Ireland mulls calling another EU referendum


Ireland is beginning to ponder calling another EU referendum following proposals by France and Germany to change the Lisbon Treaty in order to introduce a permanent system to handle crises in the euro zone.

The initial response in Irish diplomatic circles is described as "sanguine" by the Irish Times.

"We look forward to hearing more concretely from France and Germany what their proposals are," an Irish official is quoted as saying.

In private, however, the newspaper's sources admitted that there was no appetite in Dublin for anything that could bring the government anywhere near referendum territory.

In a joint statement issued on 18 October, French President Nicolas Sarkozy and German Chancellor Angela Merkel say the EU treaties need to be modified in order to sanction countries that break budget discipline rules, including a temporary suspension of their EU voting rights.

Sarkozy and Merkel invited EU leaders to ask the president of the European Council, Herman Van Rompuy, to present "concrete options allowing the establishment of a robust crisis resolution framework before […] March 2011".

The statement adds that "the necessary amendment to the Treaties should be adopted and ratified by member states in accordance with their respective constitutional requirements in due time before 2013".

Lawyers may well argue over whether the Crotty judgment (see 'Background') requires a referral to the people in this instance, but it cannot be argued that any of the mooted changes are insignificant, writes the Irish Times' Brussels correspondent, Arthur Beesley, in an opinion piece.

Britain to follow?

The proposed treaty changes also fuelled discussions on holding a referendum in the UK.

Merkel and Sarkozy's demand for treaty change will put the government of Prime Minister David Cameron under intense pressure to hold a vote on the EU. Indeed, many Tories were angry at Labour's refusal to hold a referendum on the Lisbon Treaty, The Telegraph writes.

This is the second time since the Lisbon Treaty's entry into force that EU politicians have considered additional treaty changes. The first was to accommodate 18 'phantom MEPs', which required the organisation of a brief Intergovernmental Conference (IGC).

The issue, seen as of limited importance, did not require a referendum to be held in Ireland.

Ireland was the only EU country to require the Lisbon Treaty to be ratified through a nationwide referendum. In all other EU member states, national parliaments have dealt with the ratification. 
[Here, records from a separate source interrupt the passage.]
(** * githubImg: image-source rewriting and the private-repository URL cache

    A shallow embedding of [src/services/githubImg.js].  JavaScript strings
    are modelled as [string] (one character per code unit; every character
    the module inspects is ASCII), the three mappings of [state] as finite
    maps keyed by the fully-qualified path, and the asynchronous [getRawUrl]
    as the two synchronous segments that surround its single [await]. *)

From Stdlib Require Import ZArith Lia Bool Ascii String List.
From stdpp Require Import base option list gmap strings.

#[local] Open Scope Z_scope.
#[local] Open Scope nat_scope.

(** ** The [String.prototype] methods the module calls *)

Module Js.

(** [s.startsWith(p)] *)
Fixpoint startsWith (s p : string) {struct p} : bool :=
  match p with
  | EmptyString => true
  | String c p' =>
      match s with
      | EmptyString => false
      | String d s' => if Ascii.eqb c d then startsWith s' p' else false
      end
  end.

(** [s.indexOf(p)], with [None] for [-1]. *)
Fixpoint indexOf (s p : string) : option nat :=
  if startsWith s p then Some 0
  else match s with
       | EmptyString => None
       | String _ s' => option_map S (indexOf s' p)
       end.

Fixpoint take (n : nat) (s : string) : string :=
  match n, s with
  | S n', String c s' => String c (take n' s')
  | _, _ => EmptyString
  end.

Fixpoint drop (n : nat) (s : string) : string :=
  match n, s with
  | S n', String _ s' => drop n' s'
  | _, _ => s
  end.

(** [GetSubstitution] for a string pattern: there are no capture groups, so
    of the dollar forms only [$$], [$&], [$`] and [$'] are expanded; [$1],
    [$<name>] and a lone [$] stay as written. *)
Fixpoint getSubstitution (matched preceding following template : string)
  : string :=
  match template with
  | EmptyString => EmptyString
  | String c rest =>
      if Ascii.eqb c "$" then
        match rest with
        | String d rest' =>
            if Ascii.eqb d "$" then
              String "$" (getSubstitution matched preceding following rest')
            else if Ascii.eqb d "&" then
              matched +:+ getSubstitution matched preceding following rest'
            else if Ascii.eqb d "`" then
              preceding +:+ getSubstitution matched preceding following rest'
            else if Ascii.eqb d "'" then
              following +:+ getSubstitution matched preceding following rest'
            else
              String c (getSubstitution matched preceding following rest)
        | EmptyString => String c EmptyString
        end
      else String c (getSubstitution matched preceding following rest)
  end.

(** [s.replace(pattern, template)] with a string pattern: only the first
    occurrence is replaced. *)
Definition replace (s pattern template : string) : string :=
  match indexOf s pattern with
  | None => s
  | Some i =>
      let preceding := take i s in
      let following := drop (i + String.length pattern) s in
      preceding +:+ getSubstitution pattern preceding following template
                +:+ following
  end.

(** [s.split(sep)] for a one-character separator; never the empty array. *)
Fixpoint split (sep : ascii) (s : string) : list string :=
  match s with
  | EmptyString => [EmptyString]
  | String c s' =>
      if Ascii.eqb c sep then EmptyString :: split sep s'
      else match split sep s' with
           | h :: t => String c h :: t
           | [] => [String c EmptyString]
           end
  end.

(** [a.slice(0, -1)] *)
Definition slice_0_m1 (a : list string) : list string := removelast a.

(** [a.join(sep)] *)
Definition join (sep : string) (a : list string) : string :=
  String.concat sep a.

(** [a[0]] of an array of strings known to be non-empty. *)
Definition first (a : list string) : string := hd EmptyString a.

End Js.

(** ** Properties of strings used in the statements *)

(** [c] occurs nowhere in [s]. *)
Fixpoint lacks (c : ascii) (s : string) : Prop :=
  match s with
  | EmptyString => True
  | String d s' => d <> c /\ lacks c s'
  end.

(** [p] occurs in [s] at offset [i] and at no smaller offset. *)
Definition firstAt (s p : string) (i : nat) : Prop :=
  Js.startsWith (Js.drop i s) p = true /\ i <= String.length s /\
  forall j, j < i -> Js.startsWith (Js.drop j s) p = false.

(** [p] does not occur in [s]. *)
Definition absent (p s : string) : Prop := Js.indexOf s p = None.

(** No occurrence of [p] starts in the part [x] of [x ++ s]. *)
Definition clear (p x s : string) : Prop :=
  forall j, j < String.length x ->
            Js.startsWith (Js.drop j (x +:+ s)) p = false.

(** [s] does not continue a begun occurrence of [p]. *)
Definition guard (p s : string) : Prop :=
  forall p1 p2, p = p1 +:+ p2 -> p1 <> "" -> p2 <> "" ->
                Js.startsWith s p2 = false.

(** [r] is [x] with everything from the first [?] onward dropped. *)
Definition drops_query (x r : string) : Prop :=
  lacks "?" r /\ (x = r \/ exists rest, x = r +:+ String "?" rest).

(** ** URL translation *)

Definition rawHost : string := "https://raw.githubusercontent.com/".

(** [`https://raw.githubusercontent.com/${owner}/${repo}/${branch}/`] *)
Definition rawPrefix (owner repo branch : string) : string :=
  rawHost +:+ owner +:+ "/" +:+ repo +:+ "/" +:+ branch +:+ "/".

Definition getRelativeUrl (owner repo branch path : string) : string :=
  if Js.startsWith path "https://raw.githubusercontent.com/" then
    let relativePath := Js.replace path (rawPrefix owner repo branch) "" in
    Js.first (Js.split "?" relativePath)
  else path.


(** ** JavaScript values that reach the module *)

(** Arguments and cached download URLs are strings, [undefined] or [null]. *)
Inductive value :=
  | VUndefined
  | VNull
  | VStr (s : string).

(** [ToString(v)] *)
Definition toString (v : value) : string :=
  match v with
  | VUndefined => "undefined"
  | VNull => "null"
  | VStr s => s
  end.

(** [ToBoolean(v)]: of the strings only the empty one is falsy. *)
Definition truthy (v : value) : bool :=
  match v with
  | VStr (String _ _) => true
  | _ => false
  end.

(** [v != undefined] (loose inequality, so [null] compares equal). *)
Definition notUndefined (v : value) : bool :=
  match v with
  | VStr _ => true
  | _ => false
  end.

(** Reading a property of a plain object: a missing key reads [undefined]. *)
Definition prop (o : gmap string value) (key : string) : value :=
  default VUndefined (o !! key).

(** [v || null] *)
Definition orNull (v : value) : value := if truthy v then v else VNull.

(** A call either returns, throws a [TypeError] (a method called on
    [undefined]), or rejects with the failure of the directory listing. *)
Inductive result (A : Type) :=
  | Ok (a : A)
  | TypeError
  | ListingFailed.
Arguments Ok {A} a.
Arguments TypeError {A}.
Arguments ListingFailed {A}.

Definition bind {A B} (x : result A) (f : A -> result B) : result B :=
  match x with
  | Ok a => f a
  | TypeError => TypeError
  | ListingFailed => ListingFailed
  end.

(** ** The regular expression of [getImgSrcs] *)

Module Regex.

(** The fragment of the regular-expression syntax that the module uses. *)
Inductive regex :=
  | Lit (s : string)              (* literal characters *)
  | StarNot (c : ascii)           (* [^c]*  (greedy) *)
  | PlusNot (c : ascii)           (* [^c]+  (greedy) *)
  | Seq (r1 r2 : regex)           (* r1 r2 *)
  | Alt (r1 r2 : regex)           (* r1|r2 *)
  | Group (n : nat) (r : regex).  (* the n-th capturing group *)

Definition captures := nat -> option string.

Definition noCaptures : captures := fun _ => None.

Definition setCapture (n : nat) (x : string) (caps : captures) : captures :=
  fun m => if Nat.eqb m n then Some x else caps m.

(** What remains of [s] after the literal [p], if [s] starts with it. *)
Fixpoint afterLit (p s : string) {struct p} : option string :=
  match p with
  | EmptyString => Some s
  | String c p' =>
      match s with
      | EmptyString => None
      | String d s' => if Ascii.eqb c d then afterLit p' s' else None
      end
  end.

(** Greedy [^c]*: the longest run is tried first, then shorter ones. *)
Fixpoint starNot {A} (c : ascii) (s : string) (k : string -> option A)
  : option A :=
  match s with
  | EmptyString => k s
  | String d s' =>
      if Ascii.eqb d c then k s
      else match starNot c s' k with
           | Some a => Some a
           | None => k s
           end
  end.

(** The part of [s] in front of its suffix [s']. *)
Definition consumed (s s' : string) : string :=
  Js.take (String.length s - String.length s') s.

(** Backtracking matcher: [k] is the rest of the pattern; alternatives are
    tried in the order a backtracking engine tries them. *)
Fixpoint run {A} (r : regex) (s : string) (caps : captures)
    (k : string -> captures -> option A) : option A :=
  match r with
  | Lit p =>
      match afterLit p s with
      | Some s' => k s' caps
      | None => None
      end
  | StarNot c => starNot c s (fun s' => k s' caps)
  | PlusNot c =>
      match s with
      | EmptyString => None
      | String d s' =>
          if Ascii.eqb d c then None
          else starNot c s' (fun s'' => k s'' caps)
      end
  | Seq r1 r2 => run r1 s caps (fun s1 caps1 => run r2 s1 caps1 k)
  | Alt r1 r2 =>
      match run r1 s caps k with
      | Some a => Some a
      | None => run r2 s caps k
      end
  | Group n r =>
      run r s caps (fun s' caps' => k s' (setCapture n (consumed s s') caps'))
  end.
This is due to a 1987 ruling by the country's Supreme Court (Crotty case) which stipulates that significant changes to the European Union treaties require an amendment to the Irish Constitution - which is always changed by means of a referendum - before being ratified by the state. 
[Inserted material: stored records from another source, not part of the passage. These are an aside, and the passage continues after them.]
(** The constructor rejects a combination string as soon as one of its
    expressions has no dimension. *)
Lemma __init___rejects
  (d1 d2 : Z) (combination : string) (activation : tensor -> result tensor)
  (c : string) :
  In c (split "," combination) ->
  (exists e, _get_combination_dim c d1 d2 = Raise e) ->
  raises_ConfigurationError (__init__ d1 d2 combination activation).
Proof.
  intros Hin He. apply __init___dimension_error.
  eapply combination_dims_In_raises; eassumption.
Qed.

Lemma __init___Ok
  (d1 d2 : Z) (combination : string) (activation : tensor -> result tensor)
  (self : LinearSimilarity) :
  __init__ d1 d2 combination activation = Ok self ->
  exists dims,
    combination_dims (split "," combination) d1 d2 = Ok dims /\
    _combinations self = split "," combination /\
    t_new (sum dims) = Ok (_weight_vector self) /\
    t_new 1 = Ok (_bias self) /\
    _activation self = activation.
Proof.
  unfold __init__, _get_combined_dim. intros H.
  apply bind_Ok_inv in H as (n & Hn & H).
  apply bind_Ok_inv in Hn as (dims & Hdims & Hn). inversion Hn; subst n.
  apply bind_Ok_inv in H as (w & Hw & H).
  apply bind_Ok_inv in H as (b & Hb & H).
  inversion H; subst; simpl. exists dims. auto.
Qed.

End Constructor.

Lemma split_trailing (sep : ascii) (s : string) :
  split sep (s ++ String sep "") = (split sep s ++ [""])%list.
Proof.
  induction s as [|c s IH]; simpl.
  - rewrite Ascii.eqb_refl. reflexivity.
  - destruct (Ascii.eqb c sep); [rewrite IH; reflexivity|].
    rewrite IH. pose proof (split_not_nil sep s) as Hne.
    destruct (split sep s); [contradiction | reflexivity].
Qed.

(** C10: the constructor raises [ConfigurationError] on every combination
    string that has an empty segment; the empty string (one empty segment),
    [x,,y] and every string that ends with a comma are such strings. *)
Theorem empty_segment_rejected :
  (forall (R : TensorRuntime) (tensor_1_dim tensor_2_dim : Z)
          (combination : string) (activation : tensor -> result tensor),
     In "" (split "," combination) ->
     raises_ConfigurationError
       (__init__ tensor_1_dim tensor_2_dim combination activation)) /\
  (forall (R : TensorRuntime) (tensor_1_dim tensor_2_dim : Z)
          (activation : tensor -> result tensor),
     split "," "" = [""] /\
     __init__ tensor_1_dim tensor_2_dim "" activation
       = Raise (ConfigurationError "Invalid combination: ") /\
     split "," "x,,y" = ["x"; ""; "y"] /\
     __init__ tensor_1_dim tensor_2_dim "x,,y" activation
       = Raise (ConfigurationError "Invalid combination: ") /\
     split "," "x,y," = ["x"; "y"; ""] /\
     __init__ tensor_1_dim tensor_2_dim "x,y," activation
       = Raise (ConfigurationError "Invalid combination: ")) /\
  (forall prefix : string, In "" (split "," (prefix ++ ","))).
Proof.
  split; [|split].
  - intros R d1 d2 combination activation Hin.
    apply (__init___rejects d1 d2 combination activation "" Hin).
    rewrite _get_combination_dim_short by (simpl; lia). simpl. eauto.
  - intros R d1 d2 activation.
    unfold __init__, _get_combined_dim; simpl.
    rewrite !_get_combination_dim_short by (simpl; lia). simpl.
    repeat split; reflexivity.
  - intros prefix. rewrite split_trailing. apply in_or_app.
    right. left. reflexivity.
Qed.
(** The entries that [ioutil.ReadDir] lists and the loop dooms are the nodes
    that [purged] leaves out. *)
Lemma doomed_iff dir del rm fs p :
  existsb (λ i, bool_decide (p = dir ++ "/" ++ Name i)
                && time_Before (ModTime i) del && rm p)
          (merge_sort by_Name (dir_entries dir fs)) = true ↔
  ∃ f, fs !! p = Some f ∧ is_Some (entry_name dir p) ∧ modTime f < del ∧ rm p = true.
Proof.
  rewrite existsb_exists. split.
  - intros (i & Hin & Hc). apply list_elem_of_In in Hin.
    rewrite (merge_sort_Permutation by_Name) in Hin.
    apply elem_of_dir_entries in Hin as (f & Hf & Ht & E).
    apply andb_true_iff in Hc as [Hc Hrm]. apply andb_true_iff in Hc as [Hp Hlt].
    apply bool_decide_eq_true in Hp. subst p.
    unfold time_Before in Hlt. apply Z.ltb_lt in Hlt.
    exists f. rewrite E. split; [done|]. split; [by eexists|]. split; [lia|done].
  - intros (f & Hf & [name E] & Hlt & Hrm).
    exists (mkFileInfo name (modTime f)). simpl.
    pose proof E as E'. apply entry_name_Some in E' as (-> & _). split.
    + apply list_elem_of_In. rewrite (merge_sort_Permutation by_Name).
      apply elem_of_dir_entries. by exists f.
    + rewrite bool_decide_eq_true_2 by done. rewrite Hrm. simpl.
      rewrite andb_true_r. unfold time_Before. by apply Z.ltb_lt.
Qed.

Section PurgeTheorems.
Context `{Libraries}.

(** What [Purge] does to the world. *)
Lemma Purge_effect days w :
  let dir := home w ++ "/.kube/tmp" in
  (Purge days w).1 = Returned tt ∧
  same_host w (Purge days w).2 ∧
  files (Purge days w).2
  = (if listable w dir
     then purged dir (delTime (clock w) days) (removable w) (files w)
     else files w).
Proof.
  cbv zeta. rewrite Purge_unfold. cbv zeta.
  set (dir := home w ++ "/.kube/tmp"). set (del := delTime (clock w) days).
  destruct (purge_loop del
              (if listable w dir
               then merge_sort by_Name (dir_entries dir (files w)) else [])
              (log (EvReadDir dir) w)) as (Hr & Hh & Hf).
  split; [exact Hr|]. split; [exact Hh|].
  apply map_eq. intros p. rewrite Hf. clear Hr Hh Hf.
  change (home (log (EvReadDir dir) w)) with (home w).
  change (removable (log (EvReadDir dir) w)) with (removable w).
  change (files (log (EvReadDir dir) w)) with (files w).
  destruct (listable w dir); [|reflexivity].
  rewrite purged_lookup.
  match goal with |- (if ?b then _ else _) = _ => destruct b eqn:Hd end.
  - erewrite (existsb_pointwise _ _) in Hd; [apply doomed_iff in Hd|].
    + destruct Hd as (f & -> & ?). by rewrite decide_True.
    + intros i. unfold dir. by rewrite string_app_assoc.
  - destruct (files w !! p) as [f|] eqn:Hf; [|reflexivity].
    case_decide as Hc; [|reflexivity].
    assert (existsb (λ i, bool_decide (p = dir ++ "/" ++ Name i)
              && time_Before (ModTime i) del && removable w p)
        (merge_sort by_Name (dir_entries dir (files w))) = true) as Hd'.
    { apply doomed_iff. by exists f. }
    erewrite (existsb_pointwise _ _) in Hd; [rewrite Hd' in Hd; discriminate|].
    intros i. unfold dir. by rewrite string_app_assoc.
Qed.
End PurgeTheorems.

(** C7: [Purge] returns normally and deletes only entries of the session
    directory that were last modified strictly before the cutoff
    [now.AddDate(0, 0, -days)]: a node that is not such an entry, in
    particular an entry modified at or after the cutoff, is never touched, and
    nothing is created.  When the directory can be listed and the removals
    succeed it deletes exactly those entries.  It is idempotent: run again on
    the world it left, at a clock reading that gives the same cutoff, it
    deletes nothing further. *)
Theorem Purge_deletes_entries_before_cutoff `{Libraries} (days : Z) (w : World) :
  let dir := home w ++ "/.kube/tmp" in
  let cutoff := delTime (clock w) days in
  let w' := (Purge days w).2 in
  (Purge days w).1 = Returned tt ∧
  (∀ p f, files w !! p = Some f →
          ¬ (session_entry w p ∧ modTime f < cutoff) →
          files w' !! p = Some f) ∧
  (∀ p f, files w' !! p = Some f → files w !! p = Some f) ∧
  (listable w dir = true →
   (∀ p, session_entry w p → removable w p = true) →
   ∀ p, files w' !! p
        = match files w !! p with
          | Some f =>
              if decide (session_entry w p ∧ modTime f < cutoff)
              then None else Some f
          | None => None
          end) ∧
  (∀ t, delTime t days = cutoff →
        files (Purge days (with_clock t w')).2 = files w') ∧
  (int64_range days → days ≠ - 2 ^ 63 →
   cutoff = time_AddDate (clock w) 0 0 (- days)).
Proof.
  intros dir cutoff w'.
  destruct (Purge_effect days w) as (Hr & Hh & Hf). fold dir cutoff w' in Hh, Hf.
  split; [exact Hr|]. split; [|split; [|split; [|split]]].
  - intros p f Hp Hn. rewrite Hf. destruct (listable w dir); [|exact Hp].
    rewrite purged_lookup, Hp. rewrite decide_False; [reflexivity|].
    intros (? & ? & _). apply Hn. by split.
  - intros p f. rewrite Hf. destruct (listable w dir); [|done].
    rewrite purged_lookup. destruct (files w !! p) as [g|]; [|done].
    by case_decide.
  - intros Hl Hrm p. rewrite Hf, Hl, purged_lookup.
    destruct (files w !! p) as [f|]; [|reflexivity].
    destruct (decide (session_entry w p ∧ modTime f < cutoff)) as [[He Hlt]|Hn].
    + rewrite decide_True; [reflexivity|]. by split; [|split; [|apply Hrm]].
    + rewrite decide_False; [reflexivity|]. intros (? & ? & _). apply Hn. by split.
  - intros t Ht.
    destruct (Purge_effect days (with_clock t w')) as (_ & _ & Hf2).
    rewrite Hf2. clear Hf2.
    change (files (with_clock t w')) with (files w').
    change (home (with_clock t w')) with (home w').
    change (listable (with_clock t w')) with (listable w').
    change (removable (with_clock t w')) with (removable w').
    change (clock (with_clock t w')) with t. rewrite Ht.
    destruct Hh as (_ & _ & Hhome & _ & Hlist & Hrm & _).
    rewrite Hhome, Hlist, Hrm. fold dir. rewrite Hf.
    destruct (listable w dir); [|reflexivity]. apply purged_idemp.
  - intros Hd Hmin. unfold cutoff, delTime. f_equal.
    rewrite wrap64_in_range; [lia|]. unfold int64_range in *. lia.
Qed.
Legal opinion is divided on whether the Crotty ruling obliges the government to systematically defer to the Irish people whenever there is a significant new development in the EU legal setting. Nevertheless, as a result of this legal precedent, Ireland has always held a referendum on every new European treaty. 

The issue of the 'lone referendum' has also sparked controversy across the EU. Some have claimed it is unfair and undemocratic for one small country to block reforms for the rest of Europe. 

One year ago, following an intensive campaign, Irish voters approved the Lisbon Treaty by a margin of two to one, lifting the EU out of institutional limbo after years of democratic setbacks and blockages.

The vote followed the initial rejection of the Lisbon Treaty in June 2008, which caused widespread consternation among European politicians. 

  • 28-29 Oct.: EU leaders meet in Brussels to discuss reforming euro area's economic governance, as well as their joint position for G20 in November.